Optimizing the if statements will have nearly no measurable effect: these comparisons are all quite fast.
So let's assume the problem is in here:
if (waypoints.size() > 0)
{
EcState state = defaultDestination();
for (EcState s : waypoints)
{
state.union(s);
}
state.union(this);
return state.isSatisfied(candidate);
}
I'm guessing waypoints is a List and that you haven't overridden the size() method. In this case, List.size() is just accessing an instance variable. So don't worry about the if statement.
The for statement iterates over your List's elements quite quickly, so the for itself isn't it, though the problem could well be the code it executes. Assignments and returns take no time.
This leaves the following potential hot spots:
The one call to defaultDestination().
All the calls to EcState.union().
The one call to EcState.isSatisfied().
I'd be willing to bet your hotspot is in union(), especially since it's building up some sort of larger and larger collection of waypoints.
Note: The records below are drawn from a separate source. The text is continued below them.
(** * SimpleJobBot: the tagged-output parser, the text normalizer, the fit
    labels, the folder-name sanitizers, package assembly and the dashboard
    listing, embedded from [src/main.py] and [src/app/...].

    Python strings are sequences of Unicode code points: a character is a
    code point in [N] and a string is a list of them.  Exceptions are
    results in a sum type.  The file system and the clock are explicit
    state; the model server is a function handed to the assembler. *)

From stdpp Require Import base list gmap strings sorting.
From Stdlib Require Import NArith ZArith QArith Qminmax Lia Lqa ZifyNat.
Close Scope Q_scope.
Local Open Scope N_scope.
Local Open Scope nat_scope.
Local Open Scope list_scope.

(** ** Python strings *)

Module Py.

Abbreviation char := N.
Abbreviation str := (list N).

(** A string literal of the source, as its code points. *)
Definition lit (s : String.string) : str :=
  List.map Ascii.N_of_ascii (String.list_ascii_of_string s).
Arguments lit s%_string.

Definition NL : char := 10%N.
Definition CR : char := 13%N.
Definition TAB : char := 9%N.
Definition BACKSLASH : char := 92%N.
Definition DQUOTE : char := 34%N.
Definition BACKTICK : char := 96%N.
Definition UNDERSCORE : char := 95%N.
Definition DOT : char := 46%N.

Definition in_range (lo hi c : N) : bool := (lo <=? c)%N && (c <=? hi)%N.

(** [str.isspace] on one character, which is also what [\s] matches in a
    [str] pattern of [re]: U+0009..U+000D, U+001C..U+0020, U+0085, U+00A0,
    U+1680, U+2000..U+200A, U+2028, U+2029, U+202F, U+205F, U+3000. *)
Definition isspace (c : char) : bool :=
  in_range 9 13 c || in_range 28 32 c || (c =? 133)%N || (c =? 160)%N
  || (c =? 5760)%N || in_range 8192 8202 c || (c =? 8232)%N || (c =? 8233)%N
  || (c =? 8239)%N || (c =? 8287)%N || (c =? 12288)%N.

(** The class [[0-9]] of the patterns (ASCII digits only). *)
Definition isdigit (c : char) : bool := in_range 48 57 c.
Definition is_lower_az (c : char) : bool := in_range 97 122 c.
Definition is_upper_AZ (c : char) : bool := in_range 65 90 c.

(** The line boundaries of [str.splitlines]: \n \r \v \f U+001C U+001D
    U+001E U+0085 U+2028 U+2029 (and \r\n as one boundary). *)
Definition is_linebreak (c : char) : bool :=
  in_range 10 13 c || in_range 28 30 c || (c =? 133)%N
  || (c =? 8232)%N || (c =? 8233)%N.

(** [str.lower].  The full Unicode mapping is a table of the interpreter;
    the program only looks at the result through the test for the ASCII
    word "continued" and through the filter to [[a-z0-9_]], so what matters
    is which code points lower-case to something containing an ASCII letter:
    A..Z, U+0130 (to "i" followed by U+0307) and U+212A (to "k").  All other
    code points are left as they are. *)
Definition lower_char (c : char) : str :=
  if is_upper_AZ c then [(c + 32)%N]
  else if (c =? 304)%N then [105%N; 775%N]
  else if (c =? 8490)%N then [107%N]
  else [c].

Definition lower (s : str) : str := flat_map lower_char s.

(** [s.startswith(p)] *)
Fixpoint startswith (s p : str) : bool :=
  match p, s with
  | [], _ => true
  | _ :: _, [] => false
  | a :: p', b :: s' => (a =? b)%N && startswith s' p'
  end.

(** [s.find(sub)]: the index of the first occurrence, [None] for -1. *)
Fixpoint find (sub s : str) : option nat :=
  if startswith s sub then Some 0
  else match s with
       | [] => None
       | _ :: t => S <$> find sub t
       end.

(** [s.find(sub, start)] for [0 <= start]. *)
Definition find_from (sub s : str) (start : nat) : option nat :=
  if length s <? start then None
  else Nat.add start <$> find sub (drop start s).

(** [sub in s] *)
Definition contains (sub s : str) : bool :=
  match find sub s with Some _ => true | None => false end.

(** [s[a:b]] for [0 <= a], [0 <= b]. *)
Definition slice (s : str) (a b : nat) : str := take (b - a) (drop a s).

Fixpoint lstrip (s : str) : str :=
  match s with
  | c :: t => if isspace c then lstrip t else s
  | [] => []
  end.

Definition rstrip (s : str) : str := rev (lstrip (rev s)).

(** [s.strip()] *)
Definition strip (s : str) : str := rstrip (lstrip s).

Fixpoint lstrip_chars (P : char -> bool) (s : str) : str :=
  match s with
  | c :: t => if P c then lstrip_chars P t else s
  | [] => []
  end.

(** [s.strip(chars)], with [chars] given as a predicate. *)
Definition strip_chars (P : char -> bool) (s : str) : str :=
  rev (lstrip_chars P (rev (lstrip_chars P s))).

(** [s.replace(old, new)] for a non-empty [old]: occurrences are found
    left to right and do not overlap.  [skip] counts the characters of a
    replaced occurrence that are still to be passed over. *)
Fixpoint replace_go (old new : str) (skip : nat) (s : str) : str :=
  match s with
  | [] => []
  | c :: t =>
      match skip with
      | S k => replace_go old new k t
      | O => if startswith s old
             then new ++ replace_go old new (length old - 1) t
             else c :: replace_go old new 0 t
      end
  end.

Definition replace (old new s : str) : str :=
  match old with
  | [] => new ++ flat_map (fun c => c :: new) s
  | _ :: _ => replace_go old new 0 s
  end.

(** [s.split(sep)] for a non-empty [sep]; [cur] is the piece being read. *)
Fixpoint split_go (sep : str) (skip : nat) (cur : str) (s : str) : list str :=
  match s with
  | [] => [cur]
  | c :: t =>
      match skip with
      | S k => split_go sep k cur t
      | O => if startswith s sep
             then cur :: split_go sep (length sep - 1) [] t
             else split_go sep 0 (cur ++ [c]) t
      end
  end.

Definition split (sep s : str) : list str := split_go sep 0 [] s.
Measure with nanotime() first though.
You aren't going to find too many ways to actually speed that up. The two main ones would be taking advantage of short-circuit evaluation, as has already been said, by switching & to &&, and also making sure that the order of the conditions is efficient. For example, if there's one condition that throws away 90% of the possibilities, put that one condition first in the method.